Sentence spacing

Will Typst have a concept of Sentence spacing - Wikipedia?

It seems that except for Supporting non-frenchspacing · Issue #1281 · typst/typst · GitHub, there has been little discussion about this.

In LaTeX, there are \frenchspacing and \nonfrenchspacing to switch larger inter-sentence spacing off and on, with \nonfrenchspacing the default for English-language documents.

Personally, I like the visual separation of sentences.

I guess the problem is to make a semantic concept of a sentence. It’s already a bit tricky with paragraphs (Paragraph Function – Typst Documentation, Semantic and non-semantic paragraphs and how `set par()` affects both · Issue #6416 · typst/typst · GitHub). Sentence seems even harder. Unless it’s basically [\w\s]+\.\s*, but it becomes very non-trivial when you start mashing random inline code/math stuff. But I guess the in-between sentence part is much easier to detect. So maybe this is enough?
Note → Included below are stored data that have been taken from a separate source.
(** [float(m.group(1).replace(',', ''))] inside [try ... except: pass] *)
Definition measure (r : Rx.rx) (text_lower : string) : option spec_float :=
  match Rx.search r text_lower with
  | Some m =>
      match PyFloat.of_string (remove_char "," (Rx.group1 m)) with
      | Ok x => Some x
      | Raise _ => None
      end
  | None => None
  end.

Definition inco_candidates : list string :=
  ["FOB"; "CIF"; "CFR"; "EXW"; "DDP"; "DAP"; "FCA"; "CPT"; "CIP"; "DPU"].

(** The first candidate that occurs as a word, else FOB. *)
Definition find_incoterm (text : string) : string :=
  match List.find (fun inc => bool_decide (is_Some (Rx.search (port_regex inc) text)))
                  inco_candidates with
  | Some inc => upper inc
  | None => "FOB"
  end.

Definition alts (words : list string) (last : Rx.rx) : Rx.rx :=
  foldr (fun w r => Rx.Alt (Rx.lits w) r) last words.

(** [\b(dg|dangerous|hazardous|imo|imdg|class \d)\b] *)
Definition dg_regex : Rx.rx :=
  Rx.Seq Rx.Bound
    (Rx.Seq (Rx.Group (alts ["dg"; "dangerous"; "hazardous"; "imo"; "imdg"]
                         (Rx.Seq (Rx.lits "class ") Rx.Digit)))
       Rx.Bound).

(** [\b(non-dg|non-dangerous|non-hazardous)\b] *)
Definition non_dg_regex : Rx.rx :=
  Rx.Seq Rx.Bound
    (Rx.Seq (Rx.Group (alts ["non-dg"; "non-dangerous"] (Rx.lits "non-hazardous")))
       Rx.Bound).

Definition found_bool (m : option Rx.found) : bool :=
  match m with
  | Some _ => true
  | None => false
  end.

(** The part of the prompt that is scanned: from the last [**Email:**]
    on, else from the last [Subject:] on, else all of it. *)
Definition segment (text : string) : string :=
  match from_last "**Email:**" text with
  | Some t => t
  | None => default text (from_last "Subject:" text)
  end.

(** "Import" overrides "export". *)
Definition is_export (text_lower : string) : bool :=
  contains "export" text_lower && negb (contains "import" text_lower).

(** The codes found in the text, each once, in order of first position. *)
Definition found_codes (patterns : list (string * string)) (text : string)
  : list string :=
  distinct_codes (sort_by_pos (find_ports patterns text)).

(** [port_map.get(code) if code else None] *)
Definition name_of (port_map : gmap string string) (code : option string)
  : option string :=
  code ≫= (fun c => if String.eqb c "" then None else port_map !! c).

Definition guess_product_line (text_lower : string) : string :=
  if contains "export" text_lower then "pl_sea_export_lcl" else "pl_sea_import_lcl".

Definition guess_dangerous (text_lower : string) : bool :=
  found_bool (Rx.search dg_regex text_lower)
  && negb (found_bool (Rx.search non_dg_regex text_lower)).

(** [smart_extract], up to the dictionary it serialises. *)
Definition smart_extract (patterns : list (string * string))
    (port_map : gmap string string) (text : string) : gmap string pyval :=
  let text := segment text in
  let text_lower := lower text in
  let codes := assign_ports (found_codes patterns text) (is_export text_lower) in
  list_to_map
    [("product_line", VStr (guess_product_line text_lower));
     ("origin_port_code", of_opt VStr codes.1);
     ("origin_port_name", of_opt VStr (name_of port_map codes.1));
     ("destination_port_code", of_opt VStr codes.2);
     ("destination_port_name", of_opt VStr (name_of port_map codes.2));
     ("incoterm", VStr (find_incoterm text));
     ("cargo_weight_kg", of_opt VFloat (measure weight_regex text_lower));
     ("cargo_cbm", of_opt VFloat (measure cbm_regex text_lower));
     ("is_dangerous", VBool (guess_dangerous text_lower))].

(** The end of [PROMPT_V3], from its last marker on, with the subject and
    the body filled in. *)
Definition prompt_tail (subject body : string) : string :=
  let nl := String (ascii_of_N 10) EmptyString in
  "**Email:**" ++ nl ++ "Subject: " ++ subject ++ nl ++ "Body: " ++ body
  ++ nl ++ nl ++ "**JSON Response:**" ++ nl.

Section Pipeline.
Context {U : Unicode.database}.

(** [process_email] with the stand-in client: the prompt is the
    instructions of [PROMPT_V3] followed by [prompt_tail]; the answer is
    the dictionary of [smart_extract] written by [json.dumps], which
    [clean_json_response] leaves as it is and [json.loads] reads back. *)
Definition process_email (patterns : list (string * string))
    (instructions : string) (email_id : pyval) (subject body : string)
    (port_map : gmap string string) : result ShipmentDetails :=
  Extract.process_email email_id (Unicode.of_str (subject ++ " " ++ body))
    (smart_extract patterns port_map (instructions ++ prompt_tail subject body))
    port_map.

End Pipeline.

End Mock.

(** ** The per-field report of evaluate.py *)

Module Metrics.
Import Evaluate.

(** One more comparison counted, correct or not. *)
Definition tally (is_correct : bool) (c : counters) : counters :=
  {| correct_fields :=
       if is_correct then correct_fields c + 1 else correct_fields c;
     total_fields := total_fields c + 1 |}.

Definition zero : counters := {| correct_fields := 0; total_fields := 0 |}.

(** [{f: {'correct': 0, 'total': 0} for f in fields_to_evaluate}] *)
Definition field_metrics_init : gmap string counters :=
  list_to_map ((fun f => (f, zero)) <$> fields_to_evaluate).

(** The overall counters together with [field_metrics]. *)
Record report : Type := {
  overall : counters;
  field_metrics : gmap string counters
}.

(** One field of the inner loop of [evaluate_accuracy], with both sets of
    counters; the keys of [field_metrics] are the fields of the loop, so
    the update of an entry never misses. *)
Definition score_field (truth pred : gmap string pyval)
    (acc : result report) (field : string) : result report :=
  st ← acc;
  is_correct ← compare_values field (dict_get truth field) (dict_get pred field);
  Ok {| overall := tally is_correct (overall st);
        field_metrics := alter (tally is_correct) field (field_metrics st) |}.

Definition score_fields (truth pred : gmap string pyval) (st : report)
  : result report :=
  foldl (score_field truth pred) (Ok st) fields_to_evaluate.

(** One step of the outer loop: a ground-truth record whose id the output
    lacks is skipped. *)
Definition score_record (outputs : gmap string (gmap string pyval))
    (acc : result report) (entry : string * gmap string pyval) : result report :=
  st ← acc;
  match outputs !! entry.1 with
  | None => Ok st
  | Some pred => score_fields entry.2 pred st
  end.

(** [evaluate_accuracy] up to the report it prints. *)
Definition evaluate_accuracy (output_items truth_items : list item)
  : result (option report) :=
  let outputs := by_id output_items in
  let ground_truth := by_id truth_items in
  if decide (outputs = ∅) then Ok None
  else
    Some <$>
    foldl (score_record outputs)
          (Ok {| overall := zero; field_metrics := field_metrics_init |})
          (map_to_list ground_truth).

End Metrics.

(** ** Notions used to state the further properties *)

Module Notions.
Import PyStr.

(** No whitespace at the start of [s]. *)
Definition no_lead (s : string) : Prop :=
  match s with
  | String c _ => is_space c = false
  | EmptyString => True
  end.

(** [s] does not begin with the character [c]. *)
Definition not_first (c : ascii) (s : string) : Prop := head s <> Some c.

Section Records.
Context {U : Unicode.database}.

(** The record [process_email] builds once every step has succeeded. *)
Definition record_of (email_id : string) (full_text : Unicode.text)
    (data : gmap string pyval)
    (port_map : gmap string string) (weight cbm : option spec_float)
  : ShipmentDetails :=
  let origin_code := Spec.norm_code port_map (dict_get data "origin_port_code") in
  let dest_code := Spec.norm_code port_map (dict_get data "destination_port_code") in
  {| id := email_id;
     product_line :=
       match Spec.derive dest_code origin_code with
       | Some p => Some p
       | None => Spec.fallback (dict_get data "product_line")
       end;
     origin_port_code := origin_code;
     origin_port_name := Spec.port_name port_map origin_code;
     destination_port_code := dest_code;
     destination_port_name := Spec.port_name port_map dest_code;
     incoterm := Some (Spec.incoterm_of (dict_get data "incoterm"));
     cargo_weight_kg := weight;
     cargo_cbm := cbm;
     is_dangerous :=
       Some (Extract.check_dangerous_goods full_text (dict_get data "is_dangerous")) |}.

End Records.

Definition is_str (v : pyval) : bool :=
  match v with
  | VStr _ => true
  | _ => false
  end.

(** The inputs on which [process_email] succeeds: a string id, port codes
    that are null or strings, an incoterm that is a string or falsy, cargo
    values within the range of [float], and a product line that is a
    string or falsy unless the codes already give one. *)
Definition accepted (email_id : pyval) (data : gmap string pyval)
    (port_map : gmap string string) : bool :=
  is_str email_id
  && Spec.str_or_null (dict_get data "origin_port_code")
  && Spec.str_or_null (dict_get data "destination_port_code")
  && Spec.str_or_falsy (dict_get data "incoterm")
  && negb (Spec.huge_int (dict_get data "cargo_weight_kg"))
  && negb (Spec.huge_int (dict_get data "cargo_cbm"))
  && (bool_decide
        (is_Some (Spec.derive
                    (Spec.norm_code port_map (dict_get data "destination_port_code"))
                    (Spec.norm_code port_map (dict_get data "origin_port_code"))))
      || Spec.str_or_falsy (dict_get data "product_line")).

(** A reference written back as a list of entries, one per code. *)
Definition entries_of (m : gmap string string) : list Extract.port_entry :=
  (fun kv => {| Extract.entry_code := Some kv.1; Extract.entry_name := Some kv.2 |})
    <$> map_to_list m.

(** No empty code and no empty name in a reference. *)
Definition well_formed_reference (m : gmap string string) : Prop :=
  forall c n, m !! c = Some n -> c <> "" /\ n <> "".

(** A loaded record whose two numbers are not integers beyond the range of
    a float. *)
Definition in_range (d : gmap string pyval) : Prop :=
  Spec.huge_int (dict_get d "cargo_weight_kg") = false
  /\ Spec.huge_int (dict_get d "cargo_cbm") = false.

(** The ground-truth records whose id the output has too. *)
Definition matched (outputs ground_truth : gmap string (gmap string pyval))
  : gmap string (gmap string pyval) :=
  filter (fun kv => is_Some (outputs !! kv.1)) ground_truth.

(** One field of the inner loop of [Evaluate.score_fields]. *)
Definition count_field (truth pred : gmap string pyval)
    (acc : result Evaluate.counters) (field : string) : result Evaluate.counters :=
  c ← acc;
  is_correct ← Evaluate.compare_values field (dict_get truth field) (dict_get pred field);
  Ok (Metrics.tally is_correct c).

(** One step of the outer loop of [Evaluate.evaluate_accuracy]. *)
Definition count_record (outputs : gmap string (gmap string pyval))
    (acc : result Evaluate.counters) (entry : string * gmap string pyval)
  : result Evaluate.counters :=
  c ← acc;
  match outputs !! entry.1 with
  | None => Ok c
  | Some pred => Evaluate.score_fields entry.2 pred c
  end.

(** The correct count that a field has in [field_metrics]. *)
Definition correct_of (fm : gmap string Evaluate.counters) (field : string) : Z :=
  default 0 (Evaluate.correct_fields <$> fm !! field).

(** The correct counts of the fields of [l] together. *)
Definition sum_over (fm : gmap string Evaluate.counters) (l : list string) : Z :=
  foldr (fun field acc => correct_of fm field + acc) 0 l.

(** The correct counts of all fields together. *)
Definition sum_correct (fm : gmap string Evaluate.counters) : Z :=
  sum_over fm Evaluate.fields_to_evaluate.

(** The report after [n] records: every field has been counted [n] times,
    the overall total is nine times that, and the overall correct count is
    the sum of the fields' correct counts. *)
Definition consistent (st : Metrics.report) (n : Z) : Prop :=
  Evaluate.total_fields (Metrics.overall st) = 9 * n
  /\ Forall (fun f => exists c, Metrics.field_metrics st !! f = Some c
                                /\ Evaluate.total_fields c = n
                                /\ 0 <= Evaluate.correct_fields c <= n)
            Evaluate.fields_to_evaluate
  /\ sum_correct (Metrics.field_metrics st)
     = Evaluate.correct_fields (Metrics.overall st).

(** Every code of the reference is in upper case, as UN/LOCODEs are. *)
Definition uppercase_codes (port_map : gmap string string) : Prop :=
  forall c n, port_map !! c = Some n -> upper c = c.

(** A port code with its name: a string code that the reference maps to
    the name, or a null code with a null name. *)
Definition named_by (port_map : gmap string string) (code name : pyval) : Prop :=
  match code with
  | VNone => name = VNone
  | VStr c => exists n, port_map !! c = Some n /\ name = VStr n
  | _ => False
  end.

(** Neither NaN nor negative: a zero, a finite number or an infinity with
    a clear sign bit. *)
Definition non_negative (x : spec_float) : bool :=
  match x with
  | S754_nan => false
  | S754_zero s | S754_infinity s | S754_finite s _ _ => negb s
  end.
#show regex("\\w\\. "): it => it.text.replace(" ", "") + h(1em)
#lorem(200)

P.S. I don’t need this feature.

Wow, I love this solution :slight_smile: Of course, special cases like Prof. Farnsworth will still require some manual specification of the correct spacing, but that is also the case with LaTeX.

Unfortunately, the regex selector can only capture text elements, so this will not work:

#show regex("\\w[\\.:!] "): it => it.text.replace(" ", "") + h(1em)
#lorem(50) So, we have $x=42$. That's a fascinating result #emoji.face!
#lorem(20)

Not a native speaker, but larger inter-sentence spacing seems to me to be the default in English-language typography. Are there opinions on whether that would warrant dedicated syntax/commands in the language?

Being the default is likely an exaggeration—see e.g. here for a strongly opposing view: One space between sentences | Butterick’s Practical Typography.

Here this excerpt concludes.